Ben plans to tour on August 28th by riding along the Bow Valley pathway (Highway 1), if the weather permits.

“It is a glorious stretch of road and should be on every cyclist’s must-do list. Last year, I rode from Canmore to Lake Louise and back for an Imperial Century (100 miles, or 160 km), and would like to do that again,” reminisces Ben while talking about his previous year’s Tour experience.

He is a year-round cyclist and a cycle commuter, a promise Ben made to himself as a means to be more healthy post his cancer treatment. For those new to the challenge, he recommends two things:

“ Get in the saddle time as your backside needs more training than any other part of your body if you’re riding a long distance, and regardless of the distance you chose, break it up into smaller pieces (e.g. for a 100km ride, think of it as four 25km rides with a nice break in between each),” notes Ben.

For the past three years (2018-2020), Ben has raised about $20,000 for the Alberta Cancer Foundation by participating in the Tour Alberta event.

His advice for those fundraising for the first time this year is to “be genuine,” as he believes that one must have a reason to participate in the rides while asking for support.

“Also, don’t be afraid to “just ask.” I’ve been surprised how many great conversations I’ve had, or new friendships I’ve started, all because someone else had a personal connection to cancer,” says Ben.

He entrusts the Alberta Cancer Foundation to make use of his donations in the best possible way.

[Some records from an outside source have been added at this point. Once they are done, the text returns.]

(* ===== verification/Fec.v ===== *)
(** * The Reed-Solomon codec the program calls ([fec-rs], third party)

    The codec is a parameter of the model: [ReedSolomon] is its interface and
    [ReedSolomonLaws] the documented behaviour the two ends rely on, stated
    only for the shard counts for which [ReedSolomon::new] succeeds.
    [XorCodec] at the end is a concrete lawful codec (one XOR parity shard),
    used by the witnesses. *)
From S2P Require Import Prelude.

Class ReedSolomon := {
  (** [ReedSolomon::new(data, parity).is_ok()] *)
  rs_new : nat -> nat -> bool;
  (** [encode]: [None] is an error, which leaves the shards untouched *)
  rs_encode : nat -> nat -> list (list Z) -> option (list (list Z));
  (** [reconstruct_data]: fills the missing data shards; an error ([None])
      leaves the slots untouched *)
  rs_reconstruct_data :
    nat -> nat -> list (option (list Z)) -> option (list (option (list Z)))
}.

(** Every slot is empty or holds the shard of the codeword. *)
Definition consistent {A} (slots : list (option A)) (cw : list A) : Prop :=
  Forall2 (fun o c => o = None \/ o = Some c) slots cw.

Definition uniform (len : nat) (shards : list (list Z)) : Prop :=
  Forall (fun s => length s = len) shards.

Class ReedSolomonLaws (R : ReedSolomon) : Prop := {
  rs_encode_ok d p len shards :
    rs_new d p = true -> length shards = (d + p)%nat -> uniform len shards -> (0 < len)%nat ->
    exists out, rs_encode d p shards = Some out /\ length out = (d + p)%nat
      /\ uniform len out /\ take d out = take d shards;
  (** Columns are independent: encoding commutes with dropping columns. *)
  rs_encode_drop d p len shards out k :
    rs_new d p = true -> length shards = (d + p)%nat -> uniform len shards -> (k < len)%nat ->
    rs_encode d p shards = Some out ->
    rs_encode d p (map (drop k) shards) = Some (map (drop k) out);
  (** Any [d] shards of a codeword determine its data shards. *)
  rs_reconstruct_ok d p len shards cw slots :
    rs_new d p = true -> length shards = (d + p)%nat -> uniform len shards -> (0 < len)%nat ->
    rs_encode d p shards = Some cw -> consistent slots cw -> (d <= count_some slots)%nat ->
    exists slots', rs_reconstruct_data d p slots = Some slots'
      /\ consistent slots' cw /\ Forall is_Some (take d slots');
  (** The slots are a slice: their number does not change. *)
  rs_reconstruct_length d p slots slots' :
    rs_reconstruct_data d p slots = Some slots' -> length slots' = length slots
}.

(** ** Lemmas on slots *)

Section Slots.
Context {A : Type}.
Implicit Types (slots : list (option A)) (cw : list A).

Lemma consistent_length slots cw : consistent slots cw -> length slots = length cw.
Proof. apply Forall2_length. Qed.

Lemma consistent_lookup slots cw i c :
  consistent slots cw -> slots !! i = Some (Some c) -> cw !! i = Some c.
Proof.
  intros H E. destruct (Forall2_lookup_l _ _ _ _ _ H E) as (c' & E' & [?|?]); by simplify_eq.
Qed.

Lemma consistent_insert slots cw i c :
  consistent slots cw -> cw !! i = Some c -> consistent (<[i := Some c]> slots) cw.
Proof.
  intros H E. rewrite <- (list_insert_id cw i c E). apply Forall2_insert; auto.
Qed.

Lemma consistent_empty cw : consistent (replicate (length cw) None) cw.
Proof. induction cw; constructor; auto. Qed.

(** Data slots that are all present are the data of the codeword. *)
Lemma consistent_complete slots cw d :
  consistent slots cw -> Forall is_Some (take d slots) -> take d slots = Some <$> take d cw.
Proof.
  intros H. revert d. induction H as [|o c slots cw Ho H IH]; intros [|d] Hd; simpl in *; try done.
  inversion Hd as [|?? [x Hx] Hd']; simplify_eq. destruct Ho; simplify_eq. f_equal. auto.
Qed.
End Slots.

Lemma uniform_drop len k shards :
  uniform len shards -> uniform (len - k) (map (drop k) shards).
Proof.
  unfold uniform. rewrite Forall_map. intros H. eapply Forall_impl; [exact H|].
  intros s <-. apply length_drop.
Qed.

Lemma uniform_app len a b : uniform len a -> uniform len b -> uniform len (a ++ b).
Proof. apply Forall_app_2. Qed.

(** ** [XorCodec]: a concrete lawful codec with a single parity shard *)

Section XorCodec.
Definition col (k : nat) (rows : list (list Z)) : Z :=
  foldr (fun r acc => Z.lxor (r !!! k) acc) 0 rows.

Definition xor_rows (rows : list (list Z)) : list Z :=
  map (fun k => col k rows) (seq 0 (length (default [] (head rows)))).

Definition xor_encode (d p : nat) (shards : list (list Z)) : option (list (list Z)) :=
  if (length shards =? d + p)%nat then Some (take d shards ++ [xor_rows (take d shards)])
  else None.

(** Every empty slot takes the sum of the present ones. *)
Definition xor_reconstruct (d p : nat) (slots : list (option (list Z)))
  : option (list (option (list Z))) :=
  if (count_some slots <? d)%nat then None
  else let fill := xor_rows (omap id slots) in
       Some (map (fun o => Some (default fill o)) slots).

Definition XorCodec : ReedSolomon := {|
  rs_new d p := ((0 <? d) && (p =? 1))%nat;
  rs_encode := xor_encode;
  rs_reconstruct_data := xor_reconstruct
|}.

Lemma col_app k a b : col k (a ++ b) = Z.lxor (col k a) (col k b).
Proof.
  induction a as [|r a IH]; simpl; [by rewrite Z.lxor_0_l|]. by rewrite IH, Z.lxor_assoc.
Qed.

Lemma col_drop n k rows : col k (map (drop n) rows) = col (n + k) rows.
Proof.
  induction rows as [|r rows IH]; simpl; [done|]. by rewrite IH, lookup_total_drop.
Qed.

Lemma head_length len rows :
  uniform len rows -> (0 < length rows)%nat -> length (default [] (head rows)) = len.
Proof. intros H. destruct H; simpl; [lia|done]. Qed.

Lemma length_xor_rows len rows :
  uniform len rows -> (0 < length rows)%nat -> length (xor_rows rows) = len.
Proof. intros. unfold xor_rows. rewrite length_map, length_seq. by apply head_length. Qed.

Lemma lookup_xor_rows len rows k :
  uniform len rows -> (0 < length rows)%nat -> (k < len)%nat ->
  xor_rows rows !! k = Some (col k rows).
Proof.
  intros. unfold xor_rows. rewrite list_lookup_fmap, lookup_seq_lt; [done|].
  by rewrite (head_length len).
Qed.

Lemma xor_rows_drop len n rows :
  uniform len rows -> (0 < length rows)%nat ->
  xor_rows (map (drop n) rows) = drop n (xor_rows rows).
Proof.
  intros Hu Hr. pose proof (uniform_drop len n rows Hu) as Hu'.
  assert (0 < length (map (drop n) rows))%nat by by rewrite length_map.
  apply list_eq_same_length with (len - n)%nat.
  - rewrite length_drop. by rewrite (length_xor_rows len).
  - by apply length_xor_rows.
  - intros i x y Hi. rewrite lookup_drop.
    erewrite !lookup_xor_rows by (eauto; lia). rewrite col_drop. congruence.
Qed.

(** In a codeword with one row missing, the rest sum up to that row. *)
Lemma xor_rows_missing len a x b :
  uniform len (a ++ x :: b) -> (0 < length (a ++ b))%nat ->
  (forall k, (k < len)%nat -> col k (a ++ x :: b) = 0) -> xor_rows (a ++ b) = x.
Proof.
  intros Hu Hl H0. unfold uniform in Hu.
  rewrite Forall_app, Forall_cons in Hu. destruct Hu as (Ha & Hx & Hb).
  assert (Hu : uniform len (a ++ b)) by by apply uniform_app.
  apply list_eq_same_length with len; [done|by apply length_xor_rows|].
  intros i u v Hi Eu Ev. erewrite lookup_xor_rows in Eu by (eauto; lia).
  specialize (H0 i Hi). rewrite col_app in *. simpl in H0.
  rewrite (list_lookup_total_correct _ _ _ Ev) in H0. simplify_eq.
  rewrite (Z.lxor_comm v), <- Z.lxor_assoc in H0. by apply Z.lxor_eq in H0.
Qed.

Lemma xor_codeword_col len d rows k :
  uniform len rows -> (0 < length rows)%nat -> (k < len)%nat -> d = length rows ->
  col k (take d rows ++ [xor_rows (take d rows)]) = 0.
Proof.
  intros Hu Hr Hk ->. rewrite firstn_all, col_app. simpl.
  rewrite (list_lookup_total_correct _ _ _ (lookup_xor_rows _ _ _ Hu Hr Hk)).
  by rewrite Z.lxor_0_r, Z.lxor_nilpotent.
Qed.

(** At most one slot of a consistent row is empty once [length - 1] are
    present: either all are, or the empty one splits the codeword. *)
Lemma one_missing {A} (slots : list (option A)) cw :
  consistent slots cw -> (length cw <= S (count_some slots))%nat ->
  (slots = Some <$> cw)
  \/ exists a x b, cw = a ++ x :: b /\ slots = (Some <$> a) ++ None :: (Some <$> b).
Proof.
  unfold count_some. induction 1 as [|o c slots cw Ho H IH]; simpl; [by left|].
  destruct o as [v|].
  - rewrite filter_cons_True by done. destruct Ho; simplify_eq. simpl. intros.
    destruct IH as [->|(a & x & b & -> & ->)]; [lia|by left|].
    right. by exists (c :: a), x, b.
  - rewrite filter_cons_False by (by intros [? ?]). intros Hl. right. exists [], c, cw.
    simpl. split; [done|]. f_equal. clear Ho IH. revert Hl.
    induction H as [|o' c' slots cw Ho H IH]; simpl; [done|]. destruct o' as [v'|].
    + rewrite filter_cons_True by done. destruct Ho; simplify_eq. simpl. intros.
      f_equal. apply IH. lia.
    + rewrite filter_cons_False by (by intros [? ?]). intros.
      pose proof (length_filter is_Some slots). apply Forall2_length in H. lia.
Qed.

#[export] Instance XorCodec_laws : ReedSolomonLaws XorCodec.
Proof.
  split; simpl.
  - intros d p len shards Hn Hl Hu H0. bool_prop; subst p.
    unfold xor_encode. rewrite Hl, Nat.eqb_refl. eexists. split; [done|].
    assert (Ht : uniform len (take d shards)) by by apply Forall_take.
    assert (length (take d shards) = d) by (rewrite length_take; lia).
    split_and!.
    + rewrite length_app. simpl. lia.
    + apply uniform_app; [done|]. constructor; [|done]. apply length_xor_rows; [done|lia].
    + rewrite take_app_le by lia. by rewrite take_take, Nat.min_id.
  - intros d p len shards out k Hn Hl Hu Hk. bool_prop; subst p.
    unfold xor_encode. rewrite length_map, Hl, Nat.eqb_refl. intros; simplify_eq.
    assert (length (take d shards) = d) by (rewrite length_take; lia).
    rewrite map_app, <- firstn_map. simpl. do 3 f_equal.
    rewrite firstn_map. apply xor_rows_drop with len; [by apply Forall_take|lia].
  - intros d p len shards cw slots Hn Hl Hu H0 E Hc Hs. bool_prop; subst p.
    unfold xor_encode in E. rewrite Hl, Nat.eqb_refl in E. injection E as <-.
    assert (Ld : length (take d shards) = d) by (rewrite length_take; lia).
    unfold xor_reconstruct. rewrite (proj2 (Nat.ltb_ge _ _)) by lia. eexists; split; [done|].
    assert (Hall : Forall is_Some (take d (map (fun o => Some (default (xor_rows (omap id slots)) o)) slots))).
    { apply Forall_take, Forall_map, Forall_true. by eexists. }
    split; [|done].
    assert (Hcw : forall k, (k < len)%nat ->
              col k (take d shards ++ [xor_rows (take d shards)]) = 0).
    { intros k Hk. pose proof (xor_codeword_col len d (take d shards) k) as X.
      rewrite take_take, Nat.min_id in X. apply X; try done; [by apply Forall_take|lia]. }
    destruct (one_missing slots _ Hc) as [->|(a & x & b & Ec & ->)].
    + rewrite length_app. simpl. lia.
    + clear. generalize (xor_rows (omap id (Some <$> take d shards ++ [xor_rows (take d shards)]))).
      intros fill. generalize (take d shards ++ [xor_rows (take d shards)]).
      intros cw. induction cw; constructor; auto.
    + assert (Hfill : xor_rows (omap id ((Some <$> a) ++ None :: (Some <$> b))) = x).
      { assert (Ho : forall l : list (list Z), omap id (Some <$> l) = l)
          by (intros l; induction l as [|? l IH]; [done|]; csimpl; by rewrite IH).
        rewrite omap_app. simpl. rewrite !Ho. apply xor_rows_missing with len.
        - rewrite <- Ec. apply uniform_app; [by apply Forall_take|].
          constructor; [|done]. apply length_xor_rows; [by apply Forall_take|lia].
        - apply (f_equal length) in Ec. rewrite length_app in Ec. rewrite !length_app in *.
          simpl in Ec. lia.
        - intros k Hk. rewrite <- Ec. auto. }
      rewrite Hfill, Ec, map_app. apply Forall2_app; [|constructor; [by right|]].
      * clear. induction a; constructor; auto.
      * clear. induction b; constructor; auto.
  - intros d p slots slots'. unfold xor_reconstruct. case_if; intros; simplify_eq.
    apply length_map.
Qed.
End XorCodec.
(* ===== verification/Packetizer.v ===== *)
(** * Splitting a frame into shards ([kmc-streamhost/src/video/packetizer.rs])

    [packetize_frame] and its helper [copy_header_and_data].  A result [None]
    is a Rust panic (slice out of range, division by zero, [usize]
    underflow).  The three mutable arguments and the returned vector are the
    components of the result. *)
From S2P Require Import Prelude Wire Fec.

(** ** [copy_header_and_data]: bytes [offset, offset+len) of header ++ data *)

Definition copy_header_and_data
    (dst header encoded_data : list Z) (offset len : nat) : option (list Z) :=
  let total := (VIDEO_FRAME_HEADER_SIZE + length encoded_data)%nat in
  let end_ := Nat.min (offset + len) total in
  if (end_ <? offset)%nat || (length dst <? end_ - offset)%nat then None
  else if (offset <? VIDEO_FRAME_HEADER_SIZE)%nat then
    let header_end := Nat.min VIDEO_FRAME_HEADER_SIZE end_ in
    let n := (header_end - offset)%nat in
    let dst := splice 0 (slice offset header_end header) dst in
    if (VIDEO_FRAME_HEADER_SIZE <? end_)%nat then
      let m := (end_ - VIDEO_FRAME_HEADER_SIZE)%nat in
      Some (splice n (take m encoded_data) dst)
    else Some dst
  else
    let data_start := (offset - VIDEO_FRAME_HEADER_SIZE)%nat in
    let data_end := (end_ - VIDEO_FRAME_HEADER_SIZE)%nat in
    Some (splice 0 (slice data_start data_end encoded_data) dst).

(** ** The splitting policy *)

Definition fec_clamp (fec_percentage : nat) : nat := Nat.min (Nat.max fec_percentage 10) 60.

Definition last_shard_size (packet_data_len shard_payload_size : nat) : nat :=
  match (packet_data_len mod shard_payload_size)%nat with
  | O => shard_payload_size
  | n => n
  end.

Definition total_data_shards_of (packet_data_len shard_payload_size : nat) : nat :=
  Nat.max (div_ceil packet_data_len shard_payload_size) 1.

Definition nr_data_per_block (fec : nat) : nat :=
  (MAX_SHARDS - MAX_SHARDS * fec / (100 + fec))%nat.

Definition nr_blocks_of (total_data_shards nr_data : nat) : nat :=
  Nat.min ((total_data_shards - 1) / nr_data + 1) MAX_FEC_BLOCKS.

(** Data shards [start, end) of a block; the last block takes the rest. *)
Definition block_range (total_data_shards nr_data nr_blocks block_index : nat) : nat * nat :=
  let start := (block_index * nr_data)%nat in
  let end_ := if (block_index =? nr_blocks - 1)%nat then total_data_shards
              else Nat.min ((block_index + 1) * nr_data) total_data_shards in
  (start, end_).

“I’ve typically let the Foundation help advice where the need is the greatest. If that’s spreading it around evenly, that’s great. If it needs to be weighted in one particular category for a given year, that’s OK too,” Ben signs off.

We thank Ben for his constant support and contribution to the Enbridge Tour Alberta for Cancer. Thank you for going the distance on the tour and in the cancer centres.